## [Task objective]
Give back exactly the lines of the entries below from the line with "call calm no_slot]" to the line with "(forall b a, only", inclusive, and only those.
──────── Dataset records
Lemma wait_step_ends (deadline : Z) (n : nat) (s : Session) (c : Z) :
  rounds_left deadline (S n) c ->
  wp clock_env (wait_step deadline s) c (fun r c' =>
    match r with inl _ => rounds_left deadline n c' | inr (inl s') => phase_of s' = SandboxPhaseRunning
    | inr (inr _) => True end).
Proof.
  intros Hn. unfold wait_step. cbn [wp bind call]. intros r c1 Hc. simpl in Hc.
  assert (rounds_left deadline (S n) c1) as Hn1 by (destruct Hn; split; lia).
  destruct r as [s'|err]; [|by apply wait_more_ends].
  destruct (phase_of s' =?s SandboxPhaseRunning) eqn:Hp; bool_hyps; [done|].
  destruct (phase_of s' =?s SandboxPhaseTerminated); [done|]. by apply wait_more_ends.
Qed.

Lemma wait_returns (s : Session) (c : Z) :
  wp clock_env (wait_loop cfg s) c (fun r _ =>
    match r with Some (inl s') => phase_of s' = SandboxPhaseRunning | Some (inr _) => True | None => False end).
Proof.
  unfold wait_loop. cbn [wp bind call]. intros now c1 [Hc ->].
  eapply wp_mono; [|apply (wp_loop clock_env _ (fun n _ c => rounds_left (now + create_timeout cfg) n c)
    (fun r _ => match r with inl s' => phase_of s' = SandboxPhaseRunning | inr _ => True end))].
  - by intros [[]|].
  - unfold rounds_left, wait_rounds. split; [lia|]. cbn [pred].
    assert (0 < create_timeout cfg) as Ht.
    { unfold create_timeout. destruct (cf_CreateTimeout cfg <=? 0) eqn:H; bool_hyps; unfold Second; lia. }
    assert (0 < poll_interval) as Hp by (unfold poll_interval, Millisecond; lia).
    pose proof (Z.div_mod (create_timeout cfg) poll_interval ltac:(lia)) as Hdm.
    pose proof (Z.mod_pos_bound (create_timeout cfg) poll_interval Hp).
    pose proof (Z.div_pos (create_timeout cfg) poll_interval ltac:(lia) Hp).
    rewrite Nat2Z.inj_succ, Z2Nat.id by lia. lia.
  - intros i c' [H _]. simpl in H. lia.
  - intros n i c' Hn. eapply wp_mono; [|by apply wait_step_ends]. intros [?|[?|?]] c2; done.
Qed.

(** C29: waiting for a session ends: with a clock that does not go back and
    sleeps that last, the polling loop returns within the rounds its deadline
    allows, and a session it returns is Running. *)
Theorem waiting_terminates (s : Session) (c : Z) :
  wp clock_env (wait_loop cfg s) c (fun r _ =>
    match r with Some (inl s') => phase_of s' = SandboxPhaseRunning | Some (inr _) => True | None => False end).
Proof. apply wait_returns. Qed.

End polling.

(** ** Slots *)

(** No slot is taken or given back and no metric touched; and, besides, no
    controller is called. *)
Definition no_slot (e : KEvent) : Prop :=
  match e with SlotTryAcquire | SlotRelease | Observe _ _ _ => False | _ => True end.

Definition calm (e : KEvent) : Prop :=
  match e with SlotTryAcquire | SlotRelease | Http _ _ | Observe _ _ _ => False | _ => True end.

(** Whether the request holds a slot; [None] when a controller is called
    without one, a slot is taken or given back twice, or a metric is touched. *)
Definition slot_env : env (option bool) := fun e s =>
  match e return KAnswer e -> option bool -> Prop with
  | SlotTryAcquire => fun a s' => s' = match s with Some false => Some a | _ => None end
  | SlotRelease => fun _ s' => s' = match s with Some true => Some false | _ => None end
  | Http _ _ => fun _ s' => s' = match s with Some true => Some true | _ => None end
  | Observe _ _ _ => fun _ s' => s' = None
  | _ => fun _ s' => s' = s
  end.

Lemma calm_no_slot (e : KEvent) : calm e -> no_slot e.
Proof. by destruct e. Qed.

Lemma calm_to {A} (P : KEvent -> Prop) (p : prog A) : (forall e, calm e -> P e) -> only calm p -> only P p.
Proof. intros HP. by apply (@only_mono KSig). Qed.

Create HintDb events.

(** Walks through a program to the events it performs. *)
Ltac walk :=
  repeat first
    [ fast_done
    | solve [eauto 3 with events]
    | progress cbn [only bind call calm no_slot]
    | intros ?
    | match goal with
      | |- _ /\ _ => split
      | |- True => exact I
      | |- only _ (match ?x with _ => _ end) => destruct x eqn:?
      | |- only _ (bind (match ?x with _ => _ end) _) => destruct x eqn:?
      | |- only _ (bind _ _) => apply only_bind
      end ].

Section walks.
Context (cfg : Config) (P : KEvent -> Prop).

Lemma authorize_calm tr user ns v r n : only calm (authorizeResource tr user ns v r n).
Proof. unfold authorizeResource. walk. Qed.

Lemma authenticate_calm tr tok : only calm (authenticate tr tok).
Proof. unfold authenticate, review_token. walk. Qed.

Lemma lookupSandbox_calm id : only calm (lookupSandbox cfg id).
Proof. unfold lookupSandbox. walk. Qed.

Lemma lookupSession_calm id : only calm (lookupSession cfg id).
Proof. unfold lookupSession. walk. Qed.

Lemma countSessions_calm id : only calm (countSessionsForSandbox cfg id).
Proof. unfold countSessionsForSandbox. walk. Qed.

Lemma loop_only {I A} (n : nat) (body : I -> prog (I + A)) (i : I) :
  (forall i, only P (body i)) -> only P (loop n body i).
Proof. intros Hb. revert i. induction n as [|n IH]; intros i; simpl; [done|]. apply only_bind; [done|]. by intros []. Qed.

Lemma for_each_only {A B} (l : list A) (body : B -> A -> prog B) (b : B) :
  (forall b a, only P (body b a)) -> only P (for_each l body b).
Proof. intros Hb. revert b. induction l as [|a l IH]; intros b; simpl; [done|]. by apply only_bind. Qed.

Lemma createSandbox_calm body : only calm (createSandboxFromBody cfg body).
Proof. unfold createSandboxFromBody. walk. Qed.

Lemma generate_calm : only calm generateSessionID.
Proof. unfold generateSessionID. walk. Qed.

Lemma choose_calm g : only calm (choose_session_id g).
Proof.
  unfold choose_session_id. destruct (g =?s ""); [apply only_bind; [apply generate_calm|done]|].
  by destruct (ValidateSessionID g).
Qed.

End walks.

Lemma wait_step_calm (d : Z) (s : Session) : only calm (wait_step d s).
Proof. unfold wait_step, wait_more. walk. Qed.

Lemma createAndWait_calm (cfg : Config) (id sb owner : string) : only calm (createAndWaitForSession cfg id sb owner).
Proof.
  assert (forall s, only calm (wait_for_session cfg s)) as Hw.
  { intros s. unfold wait_for_session, wait_loop. apply only_bind; [|done]. cbn [only bind call]. split; [done|].
    intros now. apply loop_only, wait_step_calm. }
  unfold createAndWaitForSession. cbn [only bind call]. split; [done|]. intros [err|]; [|done]. by destruct (IsAlreadyExists err).
Qed.

#[export] Hint Resolve authorize_calm authenticate_calm lookupSandbox_calm lookupSession_calm countSessions_calm
  createSandbox_calm generate_calm choose_calm createAndWait_calm : events.
#[export] Hint Extern 3 (only no_slot _) => apply (calm_to no_slot _ calm_no_slot) : events.

Section slots.
Context (cfg : Config).

Lemma require_only (P : KEvent -> Prop) user v r n k :
  (forall e, calm e -> P e) -> only P k -> only P (requireResourceAccess cfg user v r n k).
Proof.
  intros HP Hk. unfold requireResourceAccess. destruct user as [u|]; [|done].
  apply only_bind; [by apply calm_to, authorize_calm|]. by intros [].
Qed.

Lemma found_sandbox_only (P : KEvent -> Prop) id m c k :
  (forall e, calm e -> P e) -> (forall sb, only P (k sb)) -> only P (found_sandbox cfg id m c k).
Proof.
  intros HP Hk. unfold found_sandbox. apply only_bind; [by apply calm_to, lookupSandbox_calm|].
  by intros [[sb|]|err].
Qed.

Lemma found_session_only (P : KEvent -> Prop) id k :
  (forall e, calm e -> P e) -> (forall s, only P (k s)) -> only P (found_session cfg id k).
Proof.
  intros HP Hk. unfold found_session. apply only_bind; [by apply calm_to, lookupSession_calm|].
  by intros [[s|]|err].
Qed.

Lemma path_id_only (P : KEvent -> Prop) raw f v k :
  (forall id, only P (k id)) -> only P (path_id raw f v k).
Proof. intros Hk. unfold path_id. destruct (_ =?s ""); [done|]. by destruct (v _). Qed.

Lemma decode_only {A} (P : KEvent -> Prop) (d : Decoded A) k : (forall a, only P (k a)) -> only P (decodeBody d k).
Proof. intros Hk. by destruct d; simpl. Qed.

Lemma start_session_only (P : KEvent -> Prop) user body id old k :
  (forall e, calm e -> P e) -> (forall s b, only P (k s b)) -> only P (start_session cfg user body id old k).
Proof.
  intros HP Hk. unfold start_session. do 2 (apply require_only; [done|]).
  apply only_bind; [destruct old; cbn; [split; [by apply HP|done]|done]|]. intros [err|]; [done|]. apply found_sandbox_only; [done|]. intros _.
  apply only_bind; [by apply calm_to, createAndWait_calm|]. by intros [].
Qed.

Lemma exec_session_only (P : KEvent -> Prop) user d k :
  (forall e, calm e -> P e) -> (forall b id s c, only P (k b id s c)) -> only P (exec_session cfg user d k).
Proof.
  intros HP Hk. unfold exec_session. apply decode_only. intros body. destruct (ValidateExecRequest _ _ _ _); [done|].
  apply only_bind; [by apply calm_to, choose_calm|]. intros [id|]; [|done]. cbv zeta.
  apply only_bind; [by apply calm_to, lookupSession_calm|].
  assert (forall s c, only P (if phase_of s =?s SandboxPhaseRunning then k body id s c
    else Ret (jsonErr 503 (text "session not ready") "session_not_ready"))) as Hr
    by (intros s c; by destruct (phase_of s =?s _)).
  intros [[s|]|err]; [|by apply start_session_only|done].
  destruct (phase_of s =?s SandboxPhaseTerminated); [by apply start_session_only|].
  destruct (negb _); [done|]. by apply require_only.
Qed.

Lemma in_slot_ok (body : prog RResponse) :
  only no_slot body -> wp slot_env (in_slot body) (Some false) (fun _ s => s = Some false).
Proof.
  intros Hb. unfold in_slot. cbn [wp bind call]. intros [] ? ->; [|done].
  eapply wp_bind_spec.
  - apply (wp_stay slot_env no_slot); [done|]. intros [] x s' Hn; by try done.
  - intros r s ->. cbn [wp bind call]. by intros ? ? ->.
Qed.

Lemma calm_slot {A} (p : prog A) : only calm p -> wp slot_env p (Some false) (fun _ s => s = Some false).
Proof. intros Hp. apply (wp_stay slot_env calm); [done|]. intros [] x s' Hq; by try done. Qed.

Lemma send_no_slot m url r : only no_slot (send m url r).
Proof. unfold send. walk. Qed.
────────────────
## [Written reply]
    | progress cbn [only bind call calm no_slot]
    | intros ?
    | match goal with
      | |- _ /\ _ => split
      | |- True => exact I
      | |- only _ (match ?x with _ => _ end) => destruct x eqn:?
      | |- only _ (bind (match ?x with _ => _ end) _) => destruct x eqn:?
      | |- only _ (bind _ _) => apply only_bind
      end ].

Section walks.
Context (cfg : Config) (P : KEvent -> Prop).

Lemma authorize_calm tr user ns v r n : only calm (authorizeResource tr user ns v r n).
Proof. unfold authorizeResource. walk. Qed.

Lemma authenticate_calm tr tok : only calm (authenticate tr tok).
Proof. unfold authenticate, review_token. walk. Qed.

Lemma lookupSandbox_calm id : only calm (lookupSandbox cfg id).
Proof. unfold lookupSandbox. walk. Qed.

Lemma lookupSession_calm id : only calm (lookupSession cfg id).
Proof. unfold lookupSession. walk. Qed.

Lemma countSessions_calm id : only calm (countSessionsForSandbox cfg id).
Proof. unfold countSessionsForSandbox. walk. Qed.

Lemma loop_only {I A} (n : nat) (body : I -> prog (I + A)) (i : I) :
  (forall i, only P (body i)) -> only P (loop n body i).
Proof. intros Hb. revert i. induction n as [|n IH]; intros i; simpl; [done|]. apply only_bind; [done|]. by intros []. Qed.

Lemma for_each_only {A B} (l : list A) (body : B -> A -> prog B) (b : B) :
  (forall b a, only P (body b a)) -> only P (for_each l body b).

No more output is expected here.